Manual discretization#

One can even use the filter for manually discretizing numeric attributes, if the other Discretize filters (supervised and unsupervised) cannot be used. This works thanks to the ifelse operator.

It is basically a two-step-process:

  • run MathExpression to turn all the values into discrete ones
  • run NumericToNominal to turn the numeric values then into nominal labels

Here's an example:

  • a dataset where the first attribute needs to be discretized into 3 bins
  • the bins need to be as follows
 (-inf-20.0]
 (20.0-80.0]
 (80.0-inf)
  • using MathExpression to create discrete values
 weka.filters.unsupervised.attribute.MathExpression \
   -E "ifelse(A>20, ifelse(A>80, 3, 2), 1)" \
   -V \
   -R 1

Note: -V -R 1 means we only want to transform the first attribute.
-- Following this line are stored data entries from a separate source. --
(** On the climb branch a table aircraft is re-estimated with the full
    profile: its rates come from the table. *)
Lemma tempo_h_subida_tabela (e : Sidebar.t) (altitude_cruzeiro d : float) (param : Aeronave.t) :
  aeronaves !! Sidebar.tipo_aeronave e = Some param ->
  exists r : Perfil.t float,
    calcular_perfil_de_voo d (Some (Sidebar.tipo_aeronave e)) None None None None None None None
      = Ok r /\
    tempo_h e altitude_cruzeiro d "subida" = Ok (Perfil.tempo_total_h r).
Proof.
  intros Hparam.
  assert (Hne : String.eqb (Sidebar.tipo_aeronave e) "Custom" = false).
  { apply String.eqb_neq. intros Heq. rewrite Heq, aeronaves_Custom in Hparam. discriminate. }
  assert (Hobter : forall vel alt : option float,
             obter_parametros (Some (Sidebar.tipo_aeronave e)) vel alt None None None None None =
             Ok (Param.mk (Z2F (Aeronave.altitude_cruzeiro_ft param))
                          (Z2F (Aeronave.vel_subida_kmh param))
                          (Z2F (Aeronave.vel_cruzeiro_kmh param))
                          (Z2F (Aeronave.vel_descida_kmh param))
                          (Z2F (Aeronave.razao_subida_fpm param))
                          (Z2F (Aeronave.razao_descida_fpm param)))).
  { intros vel alt. unfold obter_parametros. cbn [mbind option_bind]. now rewrite Hparam. }
  assert (Hpos : positivo (Z2F (Aeronave.razao_subida_fpm param)) /\
                 positivo (Z2F (Aeronave.razao_descida_fpm param)) /\
                 positivo (Z2F (Aeronave.vel_cruzeiro_kmh param))).
  { unfold aeronaves in Hparam.
    repeat (apply lookup_insert_Some in Hparam as [[_ <-] | [_ Hparam]];
            [repeat split; reflexivity|]).
    apply lookup_singleton_Some in Hparam as [_ <-]. repeat split; reflexivity. }
  destruct Hpos as (Hrs & Hrd & Hvc).
  unfold tempo_h. destruct (velocidades e) as [[v1 v2] v3].
  cbn [String.eqb Ascii.eqb Bool.eqb]. rewrite Hne.
  rewrite !(calcular_perfil_de_voo_eq d _ _ _ _ _ _ _ _ _ (Hobter _ _)).
  rewrite (perfil_de_voo_positivo d (Param.mk _ _ _ _ _ _) Hrs Hrd Hvc).
  eexists. split; reflexivity.
Qed.

(** C5, the climb branch with a custom aircraft.  The re-estimation passes
    [vel_custom] and the cruise altitude but neither rate, so the guard of
    [calcular_perfil_de_voo] raises [ValueError]: no remaining time is
    produced. *)
Theorem tempo_h_subida_Custom_ValueError
    (e : Sidebar.t) (altitude_cruzeiro d : float) (state : option StateVector.t) :
  Sidebar.tipo_aeronave e = "Custom"%string ->
  fase d (altitude_atual_ft state altitude_cruzeiro) altitude_cruzeiro = "subida"%string ->
  atualizar e altitude_cruzeiro state d =
    ("subida"%string,
     Raise (ValueError "Para aeronave custom, todos os parâmetros devem ser fornecidos")).
Proof.
  intros Ht Hf. unfold atualizar. rewrite Hf. f_equal.
  unfold tempo_h. rewrite (velocidades_Custom e Ht), Ht.
  cbn [String.eqb Ascii.eqb Bool.eqb].
  unfold calcular_perfil_de_voo.
  now rewrite obter_parametros_Custom_sem_razoes.
Qed.

Lemma tempo_h_subida_Custom_ValueError_witness :
  let e := Sidebar.mk "Custom" 850%float 35000 2000 1800 in
  let state := Some (StateVector.mk (Some (-15.5)%float) (Some (-47.5)%float)
                                    (Some 180%float) (Some 5000%float)) in
  exists r : Perfil.t float,
    perfil e 1500%float = Ok r /\
    atualizar e (Perfil.altitude_cruzeiro_ft r) state 1000%float =
      ("subida"%string,
       Raise (ValueError "Para aeronave custom, todos os parâmetros devem ser fornecidos")).
Proof.
  intros e state. eexists. split; [vm_compute; reflexivity|].
  apply (tempo_h_subida_Custom_ValueError e); vm_compute; reflexivity.
Defined.

(** ** The live-position fetch *)



(** The primary provider alone: its call is logged, and a first state with
    a falsy latitude, longitude or velocity gives no valid data. *)
Lemma consultar_opensky_invalido (w : Mundo) (icao24 : string) (log : list chamada) :
  match opensky w icao24 with
  | OSStates (st :: _) =>
      truthy (StateVector.latitude st) && truthy (StateVector.longitude st)
      && truthy (StateVector.velocity st) = false
  | _ => True
  end ->
  consultar_opensky icao24 w log =
    (Rastreio.mk false None None (primeiro_state (opensky w icao24)),
     log ++ [get_states icao24]).
Proof.
  intros Hinv. unfold consultar_opensky, api_get_states.
  cbv [mbind IO_bind mret IO_ret].
  destruct (opensky w icao24) as [| |[|st rest]]; try reflexivity.
  cbn [primeiro_state]. now rewrite Hinv.
Qed.
(** Reading a method off [this.client] (etc.) when the field is [null]. *)
Definition deref (field : World → option Socket) (method : string) : M unit :=
  o ← read field;
  match o with
  | Some _ => mret tt
  | None => throw (Error ("Cannot read properties of null (reading '" +:+ method +:+ "')"))
  end.

(** [await this.client.setEx(key, seconds, value)] and its siblings. *)
Definition client_setEx (key : string) (seconds : Z) (value : string) : M unit :=
  await (cmd_setEx key seconds value).
Definition client_get (key : string) : M (option string) := await (cmd_get key).
Definition client_del (key : string) : M unit := await (cmd_del key).
Definition client_hSet (key field value : string) : M unit :=
  await (cmd_hSet key field value).
Definition client_expire (key : string) (seconds : Z) : M unit :=
  await (cmd_expire key seconds).
Definition client_hDel (key field : string) : M unit := await (cmd_hDel key field).
Definition client_hGetAll (key : string) : M (list (string * string)) :=
  await (cmd_hGetAll key).
Definition client_ping : M string := await cmd_ping.
Definition publisher_publish (channel msg : string) : M unit :=
  await (cmd_publish channel msg).

(** [await subscriber.subscribe(channel, listener)] on the client that
    [this.subscriber.duplicate()] returned.  Nothing ever connects that
    client, so the command waits in its queue and is not sent: the promise
    does not settle, and what follows the [await] does not run.  The
    result says whether the promise settled. *)
Definition duplicate_subscribe (channel : string) (callback : nat) : M bool :=
  mret false.

(** [await c.connect()] and [await c.disconnect()] on the publisher or the
    subscriber, given by its setter: [init] registers no [connect] or [end]
    handler on these two. *)
Definition socket_connect (set : option Socket → World → World) : M unit :=
  await (update (set (Some Opened))).
Definition socket_disconnect (set : option Socket → World → World) : M unit :=
  await (update (set (Some Closed))).

(** ** The service *)

(** *** Constructor and connection events *)

(** The fields the constructor assigns, in an environment [env] whose
    service part is overwritten. *)
Definition construct (env : World) : World :=
  mkWorld None None None false 0 Backoff.default_maxRetries ∅
    (redis env) (subscriptions env) (delivered env) (pong env)
    (faults env) (now env) (console env).

(** The [reconnectStrategy] closure reads [this.maxRetries]. *)
Definition reconnectStrategy (w : World) (retries : Z) : Reconnect :=
  Backoff.reconnectStrategy (maxRetries w) retries.

Definition enableFallbackMode : M unit :=
  console_log "Redis fallback mode enabled - using in-memory storage";;
  update (set_isConnected false).

(** [this.client.on('error', ...)] *)
Definition on_client_error (err : Err) : M unit :=
  console_error ("Redis Client Error: " +:+ message err);;
  update (set_isConnected false);;
  enableFallbackMode.

(** [this.client.on('connect', ...)] *)
Definition on_client_connect : M unit :=
  console_log "Redis client connected";;
  update (set_isConnected true);;
  update (set_retryCount 0).

(** [this.client.on('end', ...)] *)
Definition on_client_end : M unit :=
  console_log "Redis client connection ended";;
  update (set_isConnected false);;
  enableFallbackMode.

(** [this.client.on('ready', ...)] *)
Definition on_client_ready : M unit := console_log "Redis client ready".

(** [await this.client.connect()]: when the socket opens, the client emits
    [connect] and [ready] before the promise resolves, so the two handlers
    of [init] have run by then. *)
Definition client_connect : M unit :=
  await (update (set_client (Some Opened));; on_client_connect;; on_client_ready).

(** [await this.client.disconnect()]: the client emits [end] inside the
    call, so the handler of [init] has run when the promise resolves. *)
Definition client_disconnect : M unit :=
  await (update (set_client (Some Closed));; on_client_end).

(** The closure [reconnectStrategy] as the client library calls it: it
    logs and answers. *)
Definition reconnectStrategy_call (retries : Z) : M Reconnect :=
  limit ← read maxRetries;
  if limit <? retries then
    console_error "Redis max retries exceeded";;
    mret Stop
  else
    console_log ("Redis retry attempt " +:+ pretty retries +:+ "/" +:+ pretty limit);;
    mret (RetryAfter (Z.min (retries * 100) 3000)).

(** What the client library does with the strategy once an attempt to
    reach the server has failed, by the contract of the [reconnectStrategy]
    option: it hands the strategy the number of the attempt; on a number it
    waits that many milliseconds and tries the socket again, on [false] it
    gives up for good.  A try that succeeds ends the loop like
    [client.connect()]; one that fails is attempt [retries + 1].  The
    result is [Some true] when the client is connected again, [Some false]
    when the library gave up, and [None] when [fuel] passes did not
    decide. *)
Fixpoint reconnecting (fuel : nat) (retries : Z) : M (option bool) :=
  match fuel with
  | O => mret None
  | S fuel =>
      verdict ← reconnectStrategy_call retries;
      match verdict with
      | Stop => mret (Some false)
      | RetryAfter ms =>
          update (λ w, set_now (now w + ms) w);;
          failure ← try_catch (client_connect;; mret None) (λ e, mret (Some e));
          match failure with
          | None => mret (Some true)
          | Some _ => reconnecting fuel (retries + 1)
          end
      end
  end.

(** [await Promise.all([a, b, c])]: the three calls are started, and the
    first failure, if there is one, is raised. *)
Definition attempt (m : M unit) : M (option Err) :=
  try_catch (m;; mret None) (λ e, mret (Some e)).

Definition Promise_all3 (a b c : M unit) : M unit :=
  ra ← attempt a;
  rb ← attempt b;
  rc ← attempt c;
  match ra, rb, rc with
  | Some e, _, _ => throw e
  | None, Some e, _ => throw e
  | None, None, Some e => throw e
  | None, None, None => mret tt
  end.

(** [init]: the three clients are created and connected.  The handlers it
    registers are the [on_client_*] above.  The [connect] and [ready]
    events of a successful [client.connect()] arrive inside the call;
    later events (a connection lost or regained) are delivered by the
    environment (see [Call] below). *)
Definition init : M unit :=
  try_catch
    (console_log "Initializing Redis connection...";;
     update (set_client (Some Idle));;
     update (set_publisher (Some Idle));;
     update (set_subscriber (Some Idle));;
     Promise_all3 client_connect (socket_connect set_publisher)
       (socket_connect set_subscriber);;
     console_log "All Redis connections established")
    (λ error,
       console_error ("Redis initialization failed: " +:+ message error);;
       update (set_isConnected false);;
       enableFallbackMode).

(** *** Keys *)

(** [`session:${sessionId}`] *)
Definition session_key (sessionId : string) : string := "session:" +:+ sessionId.

(** [`participants:${sessionId}`] *)
Definition participants_key (sessionId : string) : string :=
  "participants:" +:+ sessionId.

(** *** The fallback store ([Map] methods) *)

Definition fallback_get (key : string) : M (option Stored) :=
  read (λ w, fallbackStore w !! key).
Definition fallback_set (key : string) (v : Stored) : M unit :=
  update (λ w, set_fallbackStore (<[key := v]> (fallbackStore w)) w).
Definition fallback_delete (key : string) : M unit :=
  update (λ w, set_fallbackStore (delete key (fallbackStore w)) w).
Definition fallback_clear : M unit := update (set_fallbackStore ∅).

(** [Date.now()] *)
Definition Date_now : M Z := read now.

(** *** Session state *)

(** The block that appears twice in [setSessionState]:
    [this.fallbackStore.set(`session:${sessionId}`,
       { data: state, expires: Date.now() + expireSeconds * 1000 })]. *)
Definition store_session_fallback (sessionId : string) (state : Val)
    (expireSeconds : Z) : M unit :=
  t ← Date_now;
  fallback_set (session_key sessionId) (SessionEntry state (t + expireSeconds * 1000)).

(** The default of the [expireSeconds] parameter. *)
Definition default_expireSeconds : Z := 3600.

Definition setSessionState (sessionId : string) (state : Val)
    (expireSeconds : Z) : M bool :=
  try_catch
    (connected ← read isConnected;
     if negb connected then
       store_session_fallback sessionId state expireSeconds;;
       console_log ("[Fallback] Session state stored: " +:+ sessionId);;
       mret true
     else
       let key := session_key sessionId in
       deref client "setEx";;
       s ← stringify state;
       client_setEx key expireSeconds s;;
       console_log ("Session state saved: " +:+ sessionId);;
       mret true)
    (λ error,
       console_error ("Redis setSessionState error: " +:+ message error);;
       store_session_fallback sessionId state expireSeconds;;
       mret true).

(** [stored && stored.expires > Date.now()]: an array has no [expires], and
    [undefined > n] is false. *)
Definition fresh (stored : option Stored) (t : Z) : option Val :=
  match stored with
  | Some (SessionEntry d ex) => if t <? ex then Some d else None
  | Some (ParticipantList _) => None
  | Some JustNull => None
  | None => None
  end.

(** The result is [None] for JS [null]. *)
Definition getSessionState (sessionId : string) : M (option Val) :=
  try_catch
    (connected ← read isConnected;
     if negb connected then
       stored ← fallback_get (session_key sessionId);
       t ← Date_now;
       match fresh stored t with
       | Some d => mret (Some d)
       | None =>
           fallback_delete (session_key sessionId);;
           mret None
       end
     else
       let key := session_key sessionId in
       deref client "get";;
       state ← client_get key;
       match state with
       | Some s =>
           if decide (s = "") then mret None
           else v ← parse (A:=Val) s; mret (Some v)
       | None => mret None
       end)
    (λ error,
       console_error ("Redis getSessionState error: " +:+ message error);;
       stored ← fallback_get (session_key sessionId);
       t ← Date_now;
       match fresh stored t with
       | Some d => mret (Some d)
       | None => mret None
       end).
Without -V all the numeric attributes would be transformed according to this expression. * this results in the following transformation

 (-inf-20.0] -> 1
 (20.0-80.0] -> 2
 (80.0-inf)  -> 3
  • using NumericToBinary to create a nominal attribute from the numeric one
 weka.filters.unsupervised.attribute.NumericToNominal \
   -R 1
  • optional: if one wants to rename those labels, one can use the class listed in the Rename Attribute Values article for that

Note: the "\" at the end of the lines tell a *nix bash to continue on the next line.